SECTION: Part A; Page 25; Column 1; Metro Desk                                  
                                                                                
LENGTH: 1162 words                                                              
                                                                                
HEADLINE: NEW, MORE EXPENSIVE HEART DRUG OUTPACES OLD MEDICINE IN TEST;         
CARDIOLOGY: TREATMENT USING T-PA REDUCED DEATHS BY AS MUCH AS 14% OVER          
 STREPTOKINASE,  RESEARCHERS FIND. BUT DEBATE CONTINUES OVER THE MERITS OF THE  
TWO CLOT-BUSTING DRUGS.                                                         
                                                                                
BYLINE: By SHERYL STOLBERG, TIMES MEDICAL WRITER                                
                                                                                
 BODY:                                                                          
   One drug is old, the other new. Both are so-called clot-busters, designed to 
save the lives of heart attack victims by clearing blocked arteries. One costs  
an average of $200 a dose; the other $2,200. And for six years, cardiologists   
have argued over which works better.                                            
                                                                                 
   On Friday in Washington, researchers said they have settled the long-running 
controversy with the world's largest heart attack study. They found that a novel
treatment employing t-PA, the newer and more expensive of the two "thrombolytic 
agents," reduced deaths as much as 14% over  Streptokinase,  the other          
treatment.                                                                      
                                                                                
   "With this strategy there was no question about the benefits," Dr. Eric J.   
Topol, chairman of the study and a professor of cardiology at the Cleveland     
Clinic Foundation, declared in announcing the long-awaited results. "We hope to 
put to rest the battle of the thrombolytics."                                   
                                                                                
   But the debate refused to subside, as the manufacturer of the cheaper drug,  
 Streptokinase,  suggested the study was of minimal importance and may have been
biased by "critical protocol violations." The company, Astra Pharmaceutical     
Products, said previous research showing little difference between the two drugs
should remain the "gold standard."                                              
                                                                                
   The financing of the study has also created controversy, with an Astra       
spokeswoman suggesting in recent days that the research was designed to favor   
t-PA's manufacturer -- South San Francisco-based Genentech, which footed $55    
million of the $65-million bill for the study. Topol, anticipating such         
criticism, opened Friday's news conference by saying the research employed      
stringent protections against conflict of interest.                             

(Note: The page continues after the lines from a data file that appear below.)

(** * Verification model of hashnode-lockfile-server (main.go)

    Go strings are modelled as lists of Unicode code points ([list Z]);
    byte slices (net.IP, net.IPMask) as lists of bytes ([list Z]), the nil
    slice being [[]]. *)

From Stdlib Require Import ZArith List Bool String Ascii Lia.
From stdpp Require Import base gmap.
Import ListNotations.
Open Scope Z_scope.
Set Warnings "-register-all".

(** A Go string as the sequence of its code points; a byte that is not
    part of a well-formed UTF-8 sequence (such as the 0xff of a request path
    /lockfiles/%ff) is written as a value that is not a Unicode scalar
    value. *)
Abbreviation str := (list Z).

(** ASCII text as a Go string (used to write concrete inputs). *)
Fixpoint s2z (s : string) : str :=
  match s with
  | EmptyString => []
  | String a r => Z.of_nat (nat_of_ascii a) :: s2z r
  end.

Definition zlist_eqb (l1 l2 : list Z) : bool := bool_decide (l1 = l2).

(** Result of a Go computation that may panic (a nil pointer dereference);
    gin's Recovery middleware (installed by gin.Default) turns a panic in a
    handler into an HTTP 500 response. *)
Inductive outcome (A : Type) : Type :=
| Ret (a : A)
| Panic.
Arguments Ret {A} a.
Arguments Panic {A}.

(** ** Go's net package: IP, IPMask, IPNet and IPNet.Contains *)
Module Net.

Abbreviation IP := (list Z).

Record IPNet := mkIPNet { net_IP : IP; net_Mask : list Z }.

Definition v4InV6Prefix : list Z := [0;0;0;0;0;0;0;0;0;0;255;255].

(** func (ip IP) To4() IP *)
Definition To4 (ip : IP) : IP :=
  if (length ip =? 4)%nat then ip
  else if ((length ip =? 16)%nat && zlist_eqb (firstn 12 ip) v4InV6Prefix)%bool
  then skipn 12 ip else [].

(** func networkNumberAndMask(n *IPNet) (ip IP, m IPMask) *)
Definition networkNumberAndMask (n : IPNet) : IP * list Z :=
  let ipo :=
    match To4 (net_IP n) with
    | [] => if (length (net_IP n) =? 16)%nat then Some (net_IP n) else None
    | ip4 => Some ip4
    end in
  match ipo with
  | None => ([], [])
  | Some ip =>
      let m := net_Mask n in
      if (length m =? 4)%nat then
        (if (length ip =? 4)%nat then (ip, m) else ([], []))
      else if (length m =? 16)%nat then
        (if (length ip =? 4)%nat then (ip, skipn 12 m) else (ip, m))
      else ([], [])
  end.

(** The loop [for i := 0; i < l; i++ { if nn[i]&m[i] != ip[i]&m[i] ... }]. *)
Fixpoint masked_eq (nn m ip : list Z) : bool :=
  match nn, m, ip with
  | a :: nn', b :: m', c :: ip' =>
      (Z.eqb (Z.land a b) (Z.land c b) && masked_eq nn' m' ip')%bool
  | _, _, _ => true
  end.

(** func (n *IPNet) Contains(ip IP) bool *)
Definition Contains (n : IPNet) (ip : IP) : bool :=
  let '(nn, m) := networkNumberAndMask n in
  let ip' := match To4 ip with [] => ip | x => x end in
  ((length ip' =? length nn)%nat && masked_eq nn m ip')%bool.

(** The shape of every IPNet returned by net.ParseCIDR: a 4-byte network
    with a 4-byte mask, or a 16-byte network with a 16-byte mask. *)
Definition wf_ipnet (n : IPNet) : Prop :=
  (length (net_IP n) = 4 \/ length (net_IP n) = 16)%nat
  /\ length (net_Mask n) = length (net_IP n).

(** The parsing functions of the net package the server calls: ParseIP
    returns nil ([[]]) on failure, ParseCIDR returns a nil *IPNet
    ([None]) on failure, and otherwise an IPNet of the shape above. *)
Class NetLib := {
  ParseIP : str -> IP;
  ParseCIDR : str -> option IPNet;
  ParseCIDR_wf : forall s n, ParseCIDR s = Some n -> wf_ipnet n
}.

(** *** A concrete instance: net.ParseIP / net.ParseCIDR on dotted-decimal
    IPv4 text (netip.parseIPv4 of Go 1.21). IPv6 text, which Go also
    accepts, is left unparsed by this instance; it is only used to evaluate
    the model at IPv4 inputs. *)

Definition is_digit (c : Z) : bool := (48 <=? c) && (c <=? 57).

Fixpoint split_on (sep : Z) (s : str) : list str :=
  match s with
  | [] => [[]]
  | c :: r =>
      if Z.eqb c sep then [] :: split_on sep r
      else match split_on sep r with
           | f :: fs => (c :: f) :: fs
           | [] => [[c]]
           end
  end.

Fixpoint digits_val (acc : Z) (s : str) : Z :=
  match s with
  | [] => acc
  | c :: r => digits_val (acc * 10 + (c - 48)) r
  end.

(** One IPv4 field: at least one digit, no leading zero, value <= 255. *)
Definition parse_octet (f : str) : option Z :=
  match f with
  | [] => None
  | c :: r =>
      if negb (forallb is_digit f) then None
      else if (Z.eqb c 48 && negb (Nat.eqb (length r) 0))%bool then None
      else let v := digits_val 0 f in if v <=? 255 then Some v else None
  end.

Definition parseIPv4 (s : str) : option (list Z) :=
  match split_on 46 s with
  | [a; b; c; d] =>
      match parse_octet a, parse_octet b, parse_octet c, parse_octet d with
      | Some a', Some b', Some c', Some d' => Some [a'; b'; c'; d']
      | _, _, _, _ => None
      end
  | _ => None
  end.

Definition ParseIP_v4 (s : str) : IP :=
  match parseIPv4 s with
  | Some q => v4InV6Prefix ++ q
  | None => []
  end.

(** func CIDRMask(ones, bits int) IPMask, for bits = 32 *)
Definition mask_byte (ones : Z) (i : Z) : Z :=
  let k := ones - 8 * i in
  if 8 <=? k then 255 else if k <=? 0 then 0 else 256 - 2 ^ (8 - k).

Definition CIDRMask4 (ones : Z) : list Z :=
  [mask_byte ones 0; mask_byte ones 1; mask_byte ones 2; mask_byte ones 3].

Fixpoint split_first (sep : Z) (s : str) : option (str * str) :=
  match s with
  | [] => None
  | c :: r =>
      if Z.eqb c sep then Some ([], r)
      else match split_first sep r with
           | Some (a, b) => Some (c :: a, b)
           | None => None
           end
  end.

Definition ParseCIDR_v4 (s : str) : option IPNet :=
  match split_first 47 s with
  | None => None
  | Some (addr, mask) =>
      match parseIPv4 addr with
      | None => None
      | Some q =>
          if (negb (Nat.eqb (length mask) 0) && forallb is_digit mask)%bool then
            let n := digits_val 0 mask in
            if n <=? 32 then
              let m := CIDRMask4 n in
              Some (mkIPNet (map (fun '(a, b) => Z.land a b) (combine q m)) m)
            else None
          else None
      end
  end.

Lemma parseIPv4_length s q : parseIPv4 s = Some q -> length q = 4%nat.
Proof.
  unfold parseIPv4. destruct (split_on 46 s) as [|a [|b [|c [|d [|]]]]]; try discriminate.
  destruct (parse_octet a), (parse_octet b), (parse_octet c), (parse_octet d);
    intros H; inversion H; reflexivity.
Qed.

Lemma ParseCIDR_v4_wf s n : ParseCIDR_v4 s = Some n -> wf_ipnet n.
Proof.
  unfold ParseCIDR_v4. destruct (split_first 47 s) as [[addr mask]|]; [|discriminate].
  destruct (parseIPv4 addr) as [q|] eqn:Hq; [|discriminate].
  apply parseIPv4_length in Hq.
  destruct (_ && _)%bool; [|discriminate].
  destruct (_ <=? 32); [|discriminate].
  intros H; inversion H; subst; clear H. unfold wf_ipnet; simpl.
  destruct q as [|a [|b [|c [|d [|]]]]]; simpl in Hq; try discriminate.
  simpl. split; [left|]; reflexivity.
Qed.

#[export] Instance GoNetV4 : NetLib :=
  { ParseIP := ParseIP_v4; ParseCIDR := ParseCIDR_v4;
    ParseCIDR_wf := ParseCIDR_v4_wf }.

End Net.
Import Net.

(** ** Admission filter *)
Section Admission.
Context `{NL : NetLib}.

(** func isAllowedIP(ip string, allowedIPs []string) bool.
    The loop calls [ipNet.Contains] on the result of net.ParseCIDR without
    checking its error: on a malformed range [ipNet] is nil and Contains
    dereferences it. *)
Fixpoint allowed_loop (clientIP : IP) (allowedIPs : list str) : outcome bool :=
  match allowedIPs with
  | [] => Ret false
  | allowedIP :: rest =>
      match ParseCIDR allowedIP with
      | None => Panic
      | Some ipNet =>
          if Contains ipNet clientIP then Ret true else allowed_loop clientIP rest
      end
  end.

Definition isAllowedIP (ip : str) (allowedIPs : list str) : outcome bool :=
  allowed_loop (ParseIP ip) allowedIPs.

End Admission.

Lemma wf_networkNumber_nonnil n :
  wf_ipnet n -> fst (networkNumberAndMask n) <> [].
Proof.
  destruct n as [ip m]. unfold wf_ipnet; simpl. intros [[Hl|Hl] Hm]; rewrite Hl in Hm.
  - do 4 (destruct ip as [|? ip]; try discriminate). destruct ip; [|discriminate].
    do 4 (destruct m as [|? m]; try discriminate). destruct m; [|discriminate].
    unfold networkNumberAndMask, To4; simpl. discriminate.
  - do 16 (destruct ip as [|? ip]; try discriminate). destruct ip; [|discriminate].
    do 16 (destruct m as [|? m]; try discriminate). destruct m; [|discriminate].
    unfold networkNumberAndMask, To4; simpl.
    destruct (zlist_eqb _ _); simpl; discriminate.
Qed.

Lemma Contains_nil n : wf_ipnet n -> Contains n [] = false.
Proof.
  intros Hwf. apply wf_networkNumber_nonnil in Hwf.
  unfold Contains. destruct (networkNumberAndMask n) as [nn m]; simpl in *.
  destruct nn; [congruence|]. reflexivity.
Qed.

(** ** Allowlist refresher and the route table *)

(** Result of fetchGithubActionsIPs: on error it still returns its
    [decodedResp], which is the zero GithubMetaAPIResponse (Actions = nil)
    after a transport error or a non-200 status, and whatever was decoded
    before a decoding error. *)
Inductive fetch_result :=
| FetchOk (actions : list str)
| FetchErr (decodedResp : list str).

Definition fetched_actions (r : fetch_result) : list str :=
  match r with FetchOk a | FetchErr a => a end.

Definition fetch_failed (r : fetch_result) : bool :=
  match r with FetchErr _ => true | FetchOk _ => false end.

(** The in-memory state of the process. *)
Record Server := mkServer {
  githubActionsIPs : list str;  (** the global githubActionsIPs.Actions *)
  put_filter_ips : list str;    (** the [allowedIPs] captured by
                                    IPFilterMiddleware(githubActionsIPs.Actions)
                                    when the PUT route is registered *)
  log : list str                (** lines written by log.Println *)
}.

Definition fetch_failed_msg : str := s2z "failed to fetch github actions ips".

(** main, lines 106-118: the initial fetch (panic on error), then the PUT
    route is registered with the value of githubActionsIPs.Actions. *)
Definition startup (r : fetch_result) : option Server :=
  match r with
  | FetchErr _ => None
  | FetchOk a => Some (mkServer a a [])
  end.

(** One iteration of the refresh goroutine (lines 123-129), under the lock:
    [githubActionsIPs, err = fetchGithubActionsIPs()], then log on error. *)
Definition refresh_tick (s : Server) (r : fetch_result) : Server :=
  mkServer (fetched_actions r) (put_filter_ips s)
    (if fetch_failed r then log s ++ [fetch_failed_msg] else log s).

Definition refresh_ticks (s : Server) (rs : list fetch_result) : Server :=
  fold_left refresh_tick rs s.

(** The admission decision of the PUT route: the middleware closure calls
    isAllowedIP(c.ClientIP(), allowedIPs) on its captured slice. *)
Definition put_decision `{NetLib} (s : Server) (clientIP : str) : outcome bool :=
  isAllowedIP clientIP (put_filter_ips s).

Lemma refresh_ticks_filter s rs : put_filter_ips (refresh_ticks s rs) = put_filter_ips s.
Proof.
  unfold refresh_ticks. revert s; induction rs as [|r rs IH]; intros s; simpl; auto.
  rewrite IH. reflexivity.
Qed.

(** ** Interleavings of the refresh goroutine and request goroutines

    githubActionsIPsMutex is held by the refresh goroutine around the fetch
    and the assignment, and by the PUT middleware from its Lock until the
    deferred Unlock after the rest of the handler chain has run. *)
Module Sched.

Inductive tid := Refresher | Reader (i : nat).

(** Program points of the refresh goroutine. *)
Inductive rpc := RSleep | RCrit | RAssigned.

(** Program points of a request goroutine in IPFilterMiddleware. *)
Inductive qpc := QIdle | QCrit | QDecided.

Record World := mkWorld {
  w_srv : Server;
  w_lock : option tid;
  w_rpc : rpc;
  w_qpc : list qpc;
  w_seen : list (list str)   (** the range lists the admission checks used *)
}.

Inductive step : World -> World -> Prop :=
| step_r_lock srv q seen :
    step (mkWorld srv None RSleep q seen) (mkWorld srv (Some Refresher) RCrit q seen)
| step_r_fetch srv l q seen r :
    step (mkWorld srv l RCrit q seen) (mkWorld (refresh_tick srv r) l RAssigned q seen)
| step_r_unlock srv l q seen :
    step (mkWorld srv l RAssigned q seen) (mkWorld srv None RSleep q seen)
| step_q_lock srv rp q seen i :
    q !! i = Some QIdle ->
    step (mkWorld srv None rp q seen) (mkWorld srv (Some (Reader i)) rp (<[i := QCrit]> q) seen)
| step_q_check srv l rp q seen i :
    q !! i = Some QCrit ->
    step (mkWorld srv l rp q seen)
         (mkWorld srv l rp (<[i := QDecided]> q) (seen ++ [put_filter_ips srv]))
| step_q_unlock srv l rp q seen i :
    q !! i = Some QDecided ->
    step (mkWorld srv l rp q seen) (mkWorld srv None rp (<[i := QIdle]> q) seen).

Inductive reachable (w0 : World) : World -> Prop :=
| reach_init : reachable w0 w0
| reach_step w w' : reachable w0 w -> step w w' -> reachable w0 w'.

(** The process right after main has started the refresh goroutine, with
    [n] request goroutines. *)
Definition init_world (s0 : Server) (n : nat) : World :=
  mkWorld s0 None RSleep (replicate n QIdle) [].

Definition in_crit_r (p : rpc) : bool := match p with RSleep => false | _ => true end.
Definition in_crit_q (p : qpc) : bool := match p with QIdle => false | _ => true end.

                                                                                
   Called GUSTO -- Global Utilization of  Streptokinase  and t-PA for Occluded  
Arteries -- the massive, three-year clinical trial looked at 41,021 heart attack
victims in 1,100 hospitals in 16 nations. The patients were as old as 110 -- an 
Israeli man who survived and is now 111 -- and as young as 19.                  
                                                                                
   The results are expected to have a significant impact on the treatment of    
emergency heart attack patients around the world. The outcome is of particular  
interest in the United States, where doctors have tended to favor the more      
expensive drug even amid concerns over soaring health care costs. In Europe,    
more doctors use  Streptokinase.                                                
                                                                                
   "This is really going to help us," said Dr. Jan Tillisch, who directs the    
cardiac unit at UCLA Medical Center and has been following the GUSTO study      
closely. He praised the study as being well-designed, and added: "I think this  
is as close to settling (the debate) as we are probably going to get."          
                                                                                
   The GUSTO researchers said they also proved conclusively two other hotly     
contested points: that clot-busting drugs -- which work by dissolving blockages 
in arteries -- improve survival among heart attack patients, and that the faster
the drugs are administered, the better they work.                               
                                                                                  
   Experts say this finding is especially important in this country, where heart
attack is the leading cause of death. An estimated 1.5 million Americans will   
suffer heart attacks this year, and 500,000 will likely die. Yet only one-third 
of U.S. heart attack victims receive clot-busting agents, as compared to more   
than two-thirds in Europe.                                                      
                                                                                
   "The agents aren't utilized in part because doctors are confused," said Dr.  
Charles Hennekens, a professor at the Harvard Medical School who ran a previous 
study that showed little difference between the two drugs. "They say: 'One day  
it's this, one day it's that. . . . We are having this so-called debate about   
which agent to use, when the real question is: Why aren't we using it in more   
people?"                                                                        
                                                                                
   In a statement released after the study's results were made public, Astra    
officials agreed:                                                               
                                                                                
   "If all eligible patients received a thrombolytic agent, an additional 15,000
lives would be saved in the United States each year," the statement said. "This 
remains the most important issue in thrombolytic therapy, as opposed to         
quibbling over minute and possibly clinically irrelevant differences between    
agents."                                                                        
                                                                                  
   The GUSTO researchers looked at four treatments using the two drugs, which   
are administered by injection. Some patients received Sreptokinase along with an
injection of a heparin, which thins the blood. Some received  Streptokinase     
with the blood thinner administered intravenously. Some received a combination  
of  Streptokinase  and t-PA with heparin, and some received t-PA with the blood 
thinner.                                                                        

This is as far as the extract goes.